What is Alchemy?
[FIRST PAPER.]
THERE are certain writers at the present day, and there are certain
students of the subject, perhaps too wise to write, who would readily,
and do, affirm that any answer to the question which heads this paper
will involve, if adequate, an answer to those other and seemingly
harder problems- What is Mysticism ? What is the Transcendental
Philosophy? What is Magic? What Occult Science? What the Hermetic
Wisdom? For they would affirm that Alchemy includes all these, and so
far at least as the world which lies west of Alexandria is concerned,
it is the head and crown of all. Now in this statement the central
canon of awhole body of esoteric criticism is contained in the
proverbial nut-shell, and this criticism is in itself so important,
and embodies so astounding an interpretation of a literature which is
so mysterious, that in any consideration of Hermetic literature it
must be reckoned with from the beginning; otherwise the mystic student
will at a later period be forced to go over his ground step by step
for a second time, and that even from the starting point. It is
proposed in the following papers to answer definitely by the help of
the evidence which is to be found in the writings of the Alchemists
the question as to what Alchemy actually was and is. As in other
subjects, so also in this, THE UNKNOWN WORLD proposes to itself an
investigation which has not been attempted hitherto along similar
lines, since at the present day, even among the students of the
occult, there are few persons sufficiently instructed for an inquiry
which is not only most laborious in itself but is rendered
additionally difficult from the necessity of expressing its result in
a manner at once readable and intelligible to the reader who is not a
specialist. In a word, it is required to popularise the conclusions
arrived at by a singularly abstruse erudition. This is difficult- as
will be admitted- but it can be done, and it is guaranteed to the
readers of these papers that they need know nothing of the matter
beforehand. After the little course has been completed it is believed
that they will have acquired much, in fact, ndthing short of a
solution of the whole problem.
In the first place, let any unversed person cast about within
himself, or within the miscellaneous circle of his non-mystical
acquaintance, and decide what he and they do actually at the present
moment understand by Alchemy. It is quite certain that the answer will
be fairly representative of all general opinion, and in effect it will
be somewhat as follows: "Alchemy is a pretended science or art by
which the metals ignorantly called base, such as lead and iron were
supposed to be, but were never really, transmuted into the other
metals as ignorantly called perfect, namely, gold and silver. The
ignis fatuus of Alchemy was pursued by many persons- indeed, by
thousands- in the past, and though they did not succeed in making gold
or silver, they yet chanced in their investigations upon so many
useful facts that they actually laid the foundations of chemistry as
it is. For this reason it would perhaps be unjust to dishonour them;
no doubt many of them were rank imposters, but not all; some were the
chemists of their period." It follows from this answer that this
guesswork and these gropings of the past can have nothing but a
historical interest in the present advanced state of chemical
knowledge. It is, of course, absurd to have recourse to an exploded
scientific literature for reliable information of any kind. Goldsmith
and Pinnock in history, Joyce and Mangnall in general elementary
science, would be preferable to the Alchemists in chemistry. If
Alchemy be really included as a branch of occult wisdom, then so much
the worse for the wisdom- ex uno disce omnia. The question what
is Alchemy is then easily answered from this standpoint- it is the dry
bones of chemistry, as the Occult Sciences in general are the debris
of of[sic] ancient knowledge, and the dust from the ancient
sanctuaries of long vanished religions- at which point these papers
and THE UNKNOWN WORLD itself; would perforce come to a conclusion.

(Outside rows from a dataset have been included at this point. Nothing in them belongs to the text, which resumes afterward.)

(* ===== verification/HonestCache.v ===== *)
(** * What the race cannot do: make the cache lie

    RacingCache.v shows that the shared cache keeps its promises while nothing is
    evicted.  With evictions the list the race has damaged may lead to a failed
    assertion or to a destroyed node, both faults; this file shows that short of a
    fault nothing goes wrong: whatever lookups have run together and whatever was
    evicted, a cache into which only contents of files are put finds, under the name
    of a file, the contents of that file.  The links are not mentioned: what the map
    leads to is all that matters ([honest]). *)

From S2P Require Import Prelude HttpUtils Cache CacheSpec CacheRace ResourceCache CacheFilling RacingCache.

(** ** What an operation that returned has done *)

(** Links and time stamps may differ, the map and what the nodes hold do not. *)
Definition quiet (c c' : Cache) : Prop :=
  mapping_ c' = mapping_ c ∧ ∀ x, body (heap_ c') x = body (heap_ c) x.

#[export] Instance quiet_preorder : PreOrder quiet.
Proof.
  split; [done|]. intros c1 c2 c3 [E1 B1] [E2 B2]. split; [congruence|]. intros x. by rewrite B2, B1.
Qed.

Definition leaves_quiet {A} (m : stM Cache A) : Prop := ∀ c a c', m c = Ok (a, c') → quiet c c'.

Lemma quiet_ret {A} (a : A) : leaves_quiet (mret a).
Proof. by intros c a' c' [= _ <-]. Qed.

Lemma quiet_gets {A} (f : Cache → A) : leaves_quiet (gets f).
Proof. by intros c a c' [= _ <-]. Qed.

Lemma quiet_deref p : leaves_quiet (deref p).
Proof. by intros c n c' ->%deref_state. Qed.

Lemma quiet_store p f :
  (∀ n, identifier_ (f n) = identifier_ n ∧ data_ (f n) = data_ n) → leaves_quiet (store p f).
Proof.
  intros Hf c u c'. unfold store. destruct p as [l|]; [|done]. destruct (heap_ c !! l) as [n|] eqn:E; [|done].
  intros [= _ <-]. split; [done|]. intros x. unfold body. cbn [heap_ with_heap].
  destruct (decide (x = l)) as [->|Hne]; [|by rewrite lookup_insert_ne].
  rewrite lookup_insert_eq, E. cbn. by destruct (Hf n) as [-> ->].
Qed.

Lemma quiet_bind {A B} (m : stM Cache A) (k : A → stM Cache B) :
  leaves_quiet m → (∀ a, leaves_quiet (k a)) → leaves_quiet (m ≫= k).
Proof. intros Hm Hk c b c'' (a & c' & H1 & H2)%stM_bind_inv. etrans; [by eapply Hm|by eapply Hk]. Qed.

#[local] Hint Resolve quiet_ret quiet_gets quiet_deref quiet_store : icee.

Ltac quietly := repeat (apply quiet_bind; [solve [auto with icee]|intros]); auto with icee.

Lemma quiet_RemoveFromList node : leaves_quiet (RemoveFromList node).
Proof. unfold RemoveFromList. quietly. Qed.

Lemma quiet_AppendToEndOfList node : leaves_quiet (AppendToEndOfList node).
Proof. unfold AppendToEndOfList. quietly. Qed.

Lemma quiet_load_step clock id r : leaves_quiet (load_step clock id r).
Proof.
  unfold load_step. destruct (r_pc r); quietly. match goal with |- context [?m !! id] => destruct (m !! id) end; auto with icee.
Qed.

Section Honest.
Context (fs : filesystem).

(** The map leads to nodes that hold the file of that name. *)
Definition honest (c : Cache) : Prop :=
  ∀ id node, mapping_ c !! id = Some node → ∃ d, body (heap_ c) node = Some (id, d) ∧ fs id = Some (RegularFile d).

(** What [call] has in its destination once it has found its file. *)
Definition fetched (call : load_call) (destination : bytes) : Prop :=
  ∃ d, destination = lc_destination call ++ d ∧ fs (lc_identifier call) = Some (RegularFile d).

Definition reader_honest (c : Cache) (t : load_thread) : Prop :=
  let call := lt_call t in
  match r_pc (lt_reader t) with
  | LFind | LDone false => r_destination (lt_reader t) = lc_destination call
  | LSerialize node =>
      r_destination (lt_reader t) = lc_destination call ∧
      ∃ k d, body (heap_ c) node = Some (k, d) ∧ fs (lc_identifier call) = Some (RegularFile d)
  | _ => fetched call (r_destination (lt_reader t))
  end.

Lemma quiet_honest c c' : quiet c c' → honest c → honest c'.
Proof. intros [Em Eb] Hc id node. rewrite Em, Eb. apply Hc. Qed.

Lemma quiet_reader c c' t : quiet c c' → reader_honest c t → reader_honest c' t.
Proof. intros [_ Eb]. unfold reader_honest. destruct (r_pc (lt_reader t)); try done. by rewrite Eb. Qed.

(** The two accesses that matter, the search and the copy; the others only pass on
    what was copied. *)
Lemma load_step_honest c call r r' c' :
  honest c → reader_honest c (mkThread call r) →
  load_step (lc_clock call) (lc_identifier call) r c = Ok (r', c') → reader_honest c (mkThread call r').
Proof.
  intros Hc Hr. destruct r as [pc dest]. unfold reader_honest in Hr. cbn [lt_call lt_reader r_pc r_destination] in Hr.
  unfold load_step. cbn [r_pc r_destination].
  destruct pc as [|node|node|node pre|node pre next|node pre next|node|node prev|node prev|node prev|node|node|hit].
  - intros (m & c1 & [= <- <-] & H)%stM_bind_inv. destruct (mapping_ c !! lc_identifier call) as [node|] eqn:E;
      injection H as <- _; [|done]. destruct (Hc _ _ E) as (d & Hb & Hd). split; [done|]. by exists (lc_identifier call), d.
  - intros (n & c1 & Hn & H)%stM_bind_inv. injection H as <- _. destruct Hr as (Hdest & k & d & Hb & Hd). exists d.
    split; [|done]. unfold deref in Hn. unfold body in Hb. destruct (heap_ c !! node) as [n'|]; [|done].
    injection Hn as -> _. injection Hb as _ <-. unfold CacheNode_Serialize. cbn. by rewrite Hdest.
  - intros (n & c1 & _ & [= <- _])%stM_bind_inv. exact Hr.
  - intros (n & c1 & _ & [= <- _])%stM_bind_inv. exact Hr.
  - intros (u & c1 & _ & [= <- _])%stM_bind_inv. exact Hr.
  - intros (u & c1 & _ & [= <- _])%stM_bind_inv. exact Hr.
  - intros (t & c1 & _ & (n & c2 & _ & [= <- _])%stM_bind_inv)%stM_bind_inv. exact Hr.
  - intros (u & c1 & _ & [= <- _])%stM_bind_inv. exact Hr.
  - intros (t & c1 & _ & (n & c2 & _ & [= <- _])%stM_bind_inv)%stM_bind_inv. exact Hr.
  - intros (u & c1 & _ & [= <- _])%stM_bind_inv. exact Hr.
  - intros (t & c1 & _ & (n & c2 & _ & [= <- _])%stM_bind_inv)%stM_bind_inv. exact Hr.
  - intros (u & c1 & _ & [= <- _])%stM_bind_inv. exact Hr.
  - intros [= <- _]. exact Hr.
Qed.

Lemma load_threads_honest schedule ts c ts' c' :
  honest c → Forall (reader_honest c) ts → load_threads schedule ts c = Ok (ts', c') →
  quiet c c' ∧ Forall (reader_honest c') ts' ∧ lt_call <$> ts' = lt_call <$> ts.
Proof.
  revert ts c. induction schedule as [|i schedule IH]; intros ts c Hc Hts; cbn [load_threads]; [by intros [= <- <-]|].
  destruct (ts !! i) as [t|] eqn:Ht; [|by apply IH]. intros (r & c1 & Hr & H)%stM_bind_inv.
  pose proof (quiet_load_step _ _ _ _ _ _ Hr) as Q. pose proof (Forall_lookup_1 _ _ _ _ Hts Ht) as Htr.
  destruct t as [call r0]. cbn [lt_call lt_reader] in *. pose proof (load_step_honest _ _ _ _ _ Hc Htr Hr) as Hr'.
  destruct (IH (<[i := mkThread call r]> ts) c1) as (Q' & Hts' & Hcalls); [by eapply quiet_honest| |done|].
  - apply Forall_insert; [|by eapply quiet_reader]. eapply Forall_impl; [exact Hts|]. intros t. by apply quiet_reader.
  - split; [by etrans|]. split; [done|]. rewrite Hcalls, list_fmap_insert. apply list_insert_id.
    by rewrite list_lookup_fmap, Ht.
Qed.

(** ** Insertions *)

Lemma EvitOne_honest c u c' : honest c → EvitOne c = Ok (u, c') → honest c'.
Proof.
  intros Hc. unfold EvitOne. intros (c0 & c1 & [= <- <-] & H)%stM_bind_inv.
  apply stM_bind_inv in H as (header & c1 & ->%deref_state & H). apply stM_bind_inv in H as (v & c1 & He & H).
  assert (c1 = c) as -> by (revert He; unfold ensure; case_match; [by intros [= _ <-]|done]).
  apply stM_bind_inv in H as (first & c1 & ->%deref_state & H). cbv zeta in H.
  destruct (mapping_ c !! GetIdentifier first) as [node|] eqn:E; [|done].
  apply stM_bind_inv in H as (w & c1 & Hr & H). destruct (quiet_RemoveFromList node _ _ _ Hr) as [Em Eb]. mred. injection H as _ <-.
  destruct (Hc _ _ E) as (d0 & Hb0 & _). intros id n. cbn [mapping_ heap_ with_size with_heap with_mapping].
  rewrite Em. intros [Hne Hn]%lookup_delete_Some. destruct (Hc id n Hn) as (d & Hb & Hd). exists d. split; [|done].
  rewrite <-Hb, <-Eb. unfold body. rewrite lookup_delete_ne; [done|]. intros ->. congruence.
Qed.

Lemma evict_loop_honest fuel need c u c' : honest c → evict_loop fuel need c = Ok (u, c') → honest c'.
Proof.
  revert c. induction fuel as [|fuel IH]; intros c Hc; cbn [evict_loop]; [done|].
  intros (c0 & c1 & [= <- <-] & H)%stM_bind_inv. apply stM_bind_inv in H as (free & c1 & Hf & H).
  assert (c1 = c) as -> by (revert Hf; unfold lift; destruct (int_sub _ _); [by intros [= _ <-]|done]).
  destruct (_ && _); [|by injection H as _ <-].
  apply stM_bind_inv in H as (v & c1 & He & H). eapply IH; [|exact H]. by eapply EvitOne_honest.
Qed.

Lemma TryInsert_honest clock id source c b c' :
  honest c → fs id = Some (RegularFile source) → TryInsert clock id source c = Ok (b, c') → honest c'.
Proof.
  intros Hc Hid. unfold TryInsert. intros (c0 & c1 & [= <- <-] & H)%stM_bind_inv.
  destruct (mapping_ c !! id); [by injection H as _ <-|]. cbv zeta in H.
  destruct (_ <? _)%Z; [by injection H as _ <-|]. apply stM_bind_inv in H as (v & c1 & He & H).
  apply evict_loop_honest in He; [|done]. clear Hc c. apply stM_bind_inv in H as (p & c2 & Ha & H).
  pose proof (is_fresh (dom (heap_ c1))) as Hp. unfold alloc in Ha. injection Ha as Ep <-. rewrite Ep in *. clear Ep.
  apply stM_bind_inv in H as (w & c3 & Hr & H).
  destruct (quiet_AppendToEndOfList p _ _ _ Hr) as [Em Eb]. cbn [mapping_ heap_ with_heap] in Em, Eb.
  mred. destruct (int_add _ _) as [z|]; [|done]. injection H as _ <-.
  intros id' n. cbn [mapping_ heap_ with_size with_mapping]. rewrite Em, Eb. unfold body. intros Hn.
  apply lookup_insert_Some in Hn as [[<- <-]|[Hne Hn]].
  - exists source. by rewrite lookup_insert_eq.
  - destruct (He id' n Hn) as (d & Hb & Hd). exists d. split; [|done]. rewrite lookup_insert_ne; [done|].
    intros ->. apply Hp, elem_of_dom. unfold body in Hb. by destruct (heap_ c1 !! n).
Qed.

(** ** The racing cache *)

Definition racing_honest (s : RacingCache) : Prop :=
  honest (ra_cache s) ∧ Forall (reader_honest (ra_cache s)) (ra_readers s).

Lemma starts_honest c calls : Forall (reader_honest c) (thread_start <$> calls).
Proof. apply Forall_fmap, Forall_forall. by intros call _. Qed.

Lemma racing_load_honest clock id destination s r s' :
  racing_honest s → racing_load clock id destination s = Ok (r, s') →
  racing_honest s' ∧ (r = (false, destination) ∨ ∃ d, r = (true, destination ++ d) ∧ fs id = Some (RegularFile d)).
Proof.
  intros [Hc Hrd]. unfold racing_load. destruct (ra_next s) as [calls schedule].
  set (others := ra_readers s ++ (thread_start <$> calls)). set (call := mkCall clock id destination).
  destruct (load_threads _ _ _) as [[ts c']|] eqn:Hrun; [|done]. mred.
  eapply load_threads_honest in Hrun as (Q & Hts & Hcalls); [|exact Hc|]; cycle 1.
  { repeat apply Forall_app_2; [exact Hrd|apply starts_honest|by apply Forall_singleton]. }
  destruct (ts !! length others) as [[call' r']|] eqn:Ht; [|done]. cbn.
  destruct (load_result r') as [res|] eqn:Er; [|done]. intros [= <- <-]. split.
  { split; [by eapply quiet_honest|by apply Forall_take]. }
  pose proof (Forall_lookup_1 _ _ _ _ Hts Ht) as Hr.
  apply (f_equal (.!! length others)) in Hcalls. rewrite !list_lookup_fmap, Ht, lookup_app_r, Nat.sub_diag in Hcalls by lia.
  injection Hcalls as ->. unfold reader_honest, load_result in *. cbn [lt_reader lt_call thread_start] in Hr.
  destruct (r_pc r'); try done. injection Er as <-. destruct hit; [right|left; by rewrite Hr].
  destruct Hr as (d & -> & Hd). by exists d.
Qed.

Lemma racing_insert_honest clock id source s b s' :
  racing_honest s → fs id = Some (RegularFile source) → racing_insert clock id source s = Ok (b, s') → racing_honest s'.
Proof.
  intros [Hc Hrd] Hid. unfold racing_insert. destruct (ra_next s) as [calls schedule].
  destruct (load_threads _ _ _) as [[ts c1]|] eqn:Hrun; [|done]. mred.
  eapply load_threads_honest in Hrun as (Q & _ & _); [|exact Hc|]; cycle 1.
  { by apply Forall_app_2; [|apply starts_honest]. }
  destruct (TryInsert clock id source c1) as [[b' c2]|] eqn:Hins; [|done]. intros [= <- <-].
  split; [|by apply Forall_nil]. eapply TryInsert_honest; [|exact Hid|exact Hins]. by eapply quiet_honest.
Qed.
End Honest.

Lemma honest_start fs clock capacity script : racing_honest fs (mkRacing (Cache_ctor clock capacity) [] script).
Proof. split; [|by apply Forall_nil]. intros id node. cbn. by rewrite lookup_empty. Qed.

There is, however, another point of view, and that is the
standpoint of the occultist. It will be pardonable perhaps to state it
in an occult magazine. Now, what does the student of the Occult
Sciences understand by Alchemy? Of two things, one, and let the second
be reserved for the moment in the interests of that simplicity which
the Alchemists themselves say is the seal of Nature and art-
sigillum Natura et artis simplicitas. He understands the law of
evolution applied by science to the development from a latent into an
active condition of the essential properties of metallic and other
substances. He does not understand that lead as lead or that iron as
iron can be transmuted into gold or silver. He affirms that there is a
common basis of all the metals, that they are not really elements, and
that they are resolvable. In this case, once their component parts are
known the metals will be capable of manufacture, though whether by a
prohibitively expensive process is another issue. Now, beyond
contradiction this is a tolerable standpoint from the standpoint of
modern science itself. Chemistry is still occasionally discovering new
elements, and it is occasionally resolving old and so-called elements,
and indeed, a common basis of all the elements is a thing that has
been talked of by ,men whom no one would suspect of being Mystics,
either in matters df physics or philosophy.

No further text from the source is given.